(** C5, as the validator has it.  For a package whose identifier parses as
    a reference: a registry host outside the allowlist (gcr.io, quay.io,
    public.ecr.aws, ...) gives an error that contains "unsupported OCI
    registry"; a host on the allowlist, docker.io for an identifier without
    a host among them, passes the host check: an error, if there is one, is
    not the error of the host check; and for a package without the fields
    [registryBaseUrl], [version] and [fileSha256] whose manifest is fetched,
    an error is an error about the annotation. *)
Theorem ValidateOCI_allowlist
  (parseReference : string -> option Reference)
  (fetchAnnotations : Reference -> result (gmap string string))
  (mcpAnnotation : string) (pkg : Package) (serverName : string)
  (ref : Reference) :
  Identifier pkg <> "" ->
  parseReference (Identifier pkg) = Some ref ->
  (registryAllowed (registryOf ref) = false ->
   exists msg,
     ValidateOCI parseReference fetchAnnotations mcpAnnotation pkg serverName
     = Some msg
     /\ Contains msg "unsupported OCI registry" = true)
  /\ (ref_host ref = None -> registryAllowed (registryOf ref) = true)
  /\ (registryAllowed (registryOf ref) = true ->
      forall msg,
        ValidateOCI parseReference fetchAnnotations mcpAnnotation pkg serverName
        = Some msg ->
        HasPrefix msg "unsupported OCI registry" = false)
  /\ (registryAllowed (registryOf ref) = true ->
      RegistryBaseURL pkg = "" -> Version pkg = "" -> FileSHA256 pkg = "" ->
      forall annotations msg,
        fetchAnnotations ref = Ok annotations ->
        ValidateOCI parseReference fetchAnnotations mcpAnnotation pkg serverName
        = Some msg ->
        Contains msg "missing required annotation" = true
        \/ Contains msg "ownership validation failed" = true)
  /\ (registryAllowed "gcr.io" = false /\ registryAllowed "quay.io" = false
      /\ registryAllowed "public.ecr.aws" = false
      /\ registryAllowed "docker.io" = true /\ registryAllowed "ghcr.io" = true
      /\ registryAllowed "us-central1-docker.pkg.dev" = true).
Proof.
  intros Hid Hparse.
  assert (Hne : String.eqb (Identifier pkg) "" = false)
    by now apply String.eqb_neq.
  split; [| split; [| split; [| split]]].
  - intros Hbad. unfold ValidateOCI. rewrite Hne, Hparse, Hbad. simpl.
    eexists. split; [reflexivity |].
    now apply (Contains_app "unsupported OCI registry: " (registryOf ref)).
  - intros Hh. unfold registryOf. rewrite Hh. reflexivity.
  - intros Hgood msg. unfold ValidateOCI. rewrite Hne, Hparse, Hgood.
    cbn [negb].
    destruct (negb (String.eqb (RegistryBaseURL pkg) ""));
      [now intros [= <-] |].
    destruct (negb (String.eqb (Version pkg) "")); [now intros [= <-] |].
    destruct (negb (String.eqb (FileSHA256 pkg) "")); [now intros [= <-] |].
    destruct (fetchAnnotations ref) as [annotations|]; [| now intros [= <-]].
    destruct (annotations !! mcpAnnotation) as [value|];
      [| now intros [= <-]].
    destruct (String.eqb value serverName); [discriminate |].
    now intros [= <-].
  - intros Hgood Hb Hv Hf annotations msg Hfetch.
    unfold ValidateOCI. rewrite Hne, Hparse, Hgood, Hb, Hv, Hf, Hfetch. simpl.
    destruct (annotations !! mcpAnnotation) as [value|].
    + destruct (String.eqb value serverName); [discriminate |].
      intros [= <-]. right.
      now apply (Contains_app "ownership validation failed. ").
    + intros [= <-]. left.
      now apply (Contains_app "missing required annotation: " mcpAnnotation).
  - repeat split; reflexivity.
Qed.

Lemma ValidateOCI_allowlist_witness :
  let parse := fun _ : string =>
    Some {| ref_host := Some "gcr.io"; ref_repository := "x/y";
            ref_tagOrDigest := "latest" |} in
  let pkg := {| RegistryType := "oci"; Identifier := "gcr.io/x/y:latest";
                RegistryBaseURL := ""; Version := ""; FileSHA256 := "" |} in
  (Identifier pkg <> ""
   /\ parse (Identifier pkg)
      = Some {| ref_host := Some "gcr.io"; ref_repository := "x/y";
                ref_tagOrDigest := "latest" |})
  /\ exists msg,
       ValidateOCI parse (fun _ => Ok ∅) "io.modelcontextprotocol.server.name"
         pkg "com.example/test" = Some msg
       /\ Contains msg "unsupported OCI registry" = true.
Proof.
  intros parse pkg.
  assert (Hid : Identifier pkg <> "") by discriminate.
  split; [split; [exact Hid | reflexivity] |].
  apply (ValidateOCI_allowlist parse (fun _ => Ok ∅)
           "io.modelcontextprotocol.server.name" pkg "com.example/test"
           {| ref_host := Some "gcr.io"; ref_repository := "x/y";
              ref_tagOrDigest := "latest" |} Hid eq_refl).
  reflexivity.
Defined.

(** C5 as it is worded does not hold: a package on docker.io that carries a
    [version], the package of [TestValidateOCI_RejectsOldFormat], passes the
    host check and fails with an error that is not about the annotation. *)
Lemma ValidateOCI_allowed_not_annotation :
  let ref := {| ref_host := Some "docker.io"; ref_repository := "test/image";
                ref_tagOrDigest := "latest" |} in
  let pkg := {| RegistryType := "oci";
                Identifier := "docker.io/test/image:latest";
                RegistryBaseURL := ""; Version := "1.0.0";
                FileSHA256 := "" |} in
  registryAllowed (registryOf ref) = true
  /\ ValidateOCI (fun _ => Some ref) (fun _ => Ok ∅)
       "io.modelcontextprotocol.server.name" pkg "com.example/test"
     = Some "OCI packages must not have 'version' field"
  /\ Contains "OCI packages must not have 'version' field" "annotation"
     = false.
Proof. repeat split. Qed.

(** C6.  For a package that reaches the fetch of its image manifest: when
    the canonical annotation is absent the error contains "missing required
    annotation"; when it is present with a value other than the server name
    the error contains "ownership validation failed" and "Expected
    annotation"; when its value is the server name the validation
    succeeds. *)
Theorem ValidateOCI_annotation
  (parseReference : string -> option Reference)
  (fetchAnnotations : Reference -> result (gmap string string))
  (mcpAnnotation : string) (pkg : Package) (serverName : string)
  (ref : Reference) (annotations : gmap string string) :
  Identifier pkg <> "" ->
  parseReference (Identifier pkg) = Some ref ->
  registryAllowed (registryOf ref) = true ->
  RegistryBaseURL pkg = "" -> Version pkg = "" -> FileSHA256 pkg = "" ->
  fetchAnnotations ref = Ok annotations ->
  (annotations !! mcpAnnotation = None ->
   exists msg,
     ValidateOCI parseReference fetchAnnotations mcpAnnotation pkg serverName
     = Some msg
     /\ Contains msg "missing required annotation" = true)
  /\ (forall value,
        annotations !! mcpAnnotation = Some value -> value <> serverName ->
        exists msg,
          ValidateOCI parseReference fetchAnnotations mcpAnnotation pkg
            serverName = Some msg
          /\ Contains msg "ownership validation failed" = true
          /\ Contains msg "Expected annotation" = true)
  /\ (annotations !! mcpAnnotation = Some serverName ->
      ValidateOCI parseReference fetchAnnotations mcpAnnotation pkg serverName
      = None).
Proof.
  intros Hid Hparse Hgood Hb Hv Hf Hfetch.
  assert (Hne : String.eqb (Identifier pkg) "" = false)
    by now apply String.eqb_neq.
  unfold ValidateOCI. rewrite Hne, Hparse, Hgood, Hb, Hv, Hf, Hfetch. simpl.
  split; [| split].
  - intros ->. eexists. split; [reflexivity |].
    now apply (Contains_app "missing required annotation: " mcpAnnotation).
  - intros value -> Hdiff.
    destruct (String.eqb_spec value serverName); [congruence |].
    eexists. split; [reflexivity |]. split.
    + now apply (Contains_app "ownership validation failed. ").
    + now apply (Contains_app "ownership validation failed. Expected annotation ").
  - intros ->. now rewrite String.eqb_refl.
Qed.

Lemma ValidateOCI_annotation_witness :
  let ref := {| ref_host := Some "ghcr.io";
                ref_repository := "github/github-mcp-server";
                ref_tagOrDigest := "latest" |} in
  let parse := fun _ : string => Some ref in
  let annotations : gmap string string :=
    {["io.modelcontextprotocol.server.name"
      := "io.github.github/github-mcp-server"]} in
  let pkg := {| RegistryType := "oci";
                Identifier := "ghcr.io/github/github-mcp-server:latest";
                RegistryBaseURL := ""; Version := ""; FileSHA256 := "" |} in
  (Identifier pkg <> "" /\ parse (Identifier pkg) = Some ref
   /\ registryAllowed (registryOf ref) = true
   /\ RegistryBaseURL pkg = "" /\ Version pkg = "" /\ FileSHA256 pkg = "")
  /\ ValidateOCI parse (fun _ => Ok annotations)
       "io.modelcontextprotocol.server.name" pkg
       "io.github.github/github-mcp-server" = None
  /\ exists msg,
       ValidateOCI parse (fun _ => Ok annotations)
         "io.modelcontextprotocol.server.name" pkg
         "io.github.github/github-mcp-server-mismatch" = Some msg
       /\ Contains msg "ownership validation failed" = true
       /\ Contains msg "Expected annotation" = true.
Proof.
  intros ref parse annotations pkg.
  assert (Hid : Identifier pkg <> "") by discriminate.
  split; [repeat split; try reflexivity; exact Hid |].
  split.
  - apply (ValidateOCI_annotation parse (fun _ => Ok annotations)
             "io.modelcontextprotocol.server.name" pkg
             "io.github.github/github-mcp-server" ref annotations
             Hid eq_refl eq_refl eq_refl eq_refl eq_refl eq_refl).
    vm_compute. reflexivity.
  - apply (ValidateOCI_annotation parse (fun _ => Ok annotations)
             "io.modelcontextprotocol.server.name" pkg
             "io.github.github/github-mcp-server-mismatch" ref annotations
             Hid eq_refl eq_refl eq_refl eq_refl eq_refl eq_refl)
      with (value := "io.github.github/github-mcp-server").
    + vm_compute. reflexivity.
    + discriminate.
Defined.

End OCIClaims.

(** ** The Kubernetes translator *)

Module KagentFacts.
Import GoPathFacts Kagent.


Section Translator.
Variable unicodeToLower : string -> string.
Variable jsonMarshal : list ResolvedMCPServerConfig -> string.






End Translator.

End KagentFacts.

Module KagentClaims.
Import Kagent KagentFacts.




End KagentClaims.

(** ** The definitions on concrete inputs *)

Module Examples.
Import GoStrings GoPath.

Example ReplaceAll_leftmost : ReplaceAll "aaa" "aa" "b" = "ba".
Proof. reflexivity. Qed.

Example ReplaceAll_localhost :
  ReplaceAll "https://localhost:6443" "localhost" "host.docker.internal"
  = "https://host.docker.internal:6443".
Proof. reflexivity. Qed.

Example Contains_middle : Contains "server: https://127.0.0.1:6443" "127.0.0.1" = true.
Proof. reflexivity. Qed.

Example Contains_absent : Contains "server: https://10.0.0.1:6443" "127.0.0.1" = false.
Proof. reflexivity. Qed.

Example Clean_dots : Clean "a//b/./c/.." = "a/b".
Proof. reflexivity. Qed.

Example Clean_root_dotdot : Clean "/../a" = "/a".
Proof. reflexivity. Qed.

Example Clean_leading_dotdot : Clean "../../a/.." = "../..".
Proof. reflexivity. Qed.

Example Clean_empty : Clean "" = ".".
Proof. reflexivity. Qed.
----
Return, unchanged, the run of lines above that opens with the line containing "(ref : Reference) (annotations" and closes with the line containing "(annotations !! mcpAnnotation = None ->". Include both.

  (ref : Reference) (annotations : gmap string string) :
  Identifier pkg <> "" ->
  parseReference (Identifier pkg) = Some ref ->
  registryAllowed (registryOf ref) = true ->
  RegistryBaseURL pkg = "" -> Version pkg = "" -> FileSHA256 pkg = "" ->
  fetchAnnotations ref = Ok annotations ->
  (annotations !! mcpAnnotation = None ->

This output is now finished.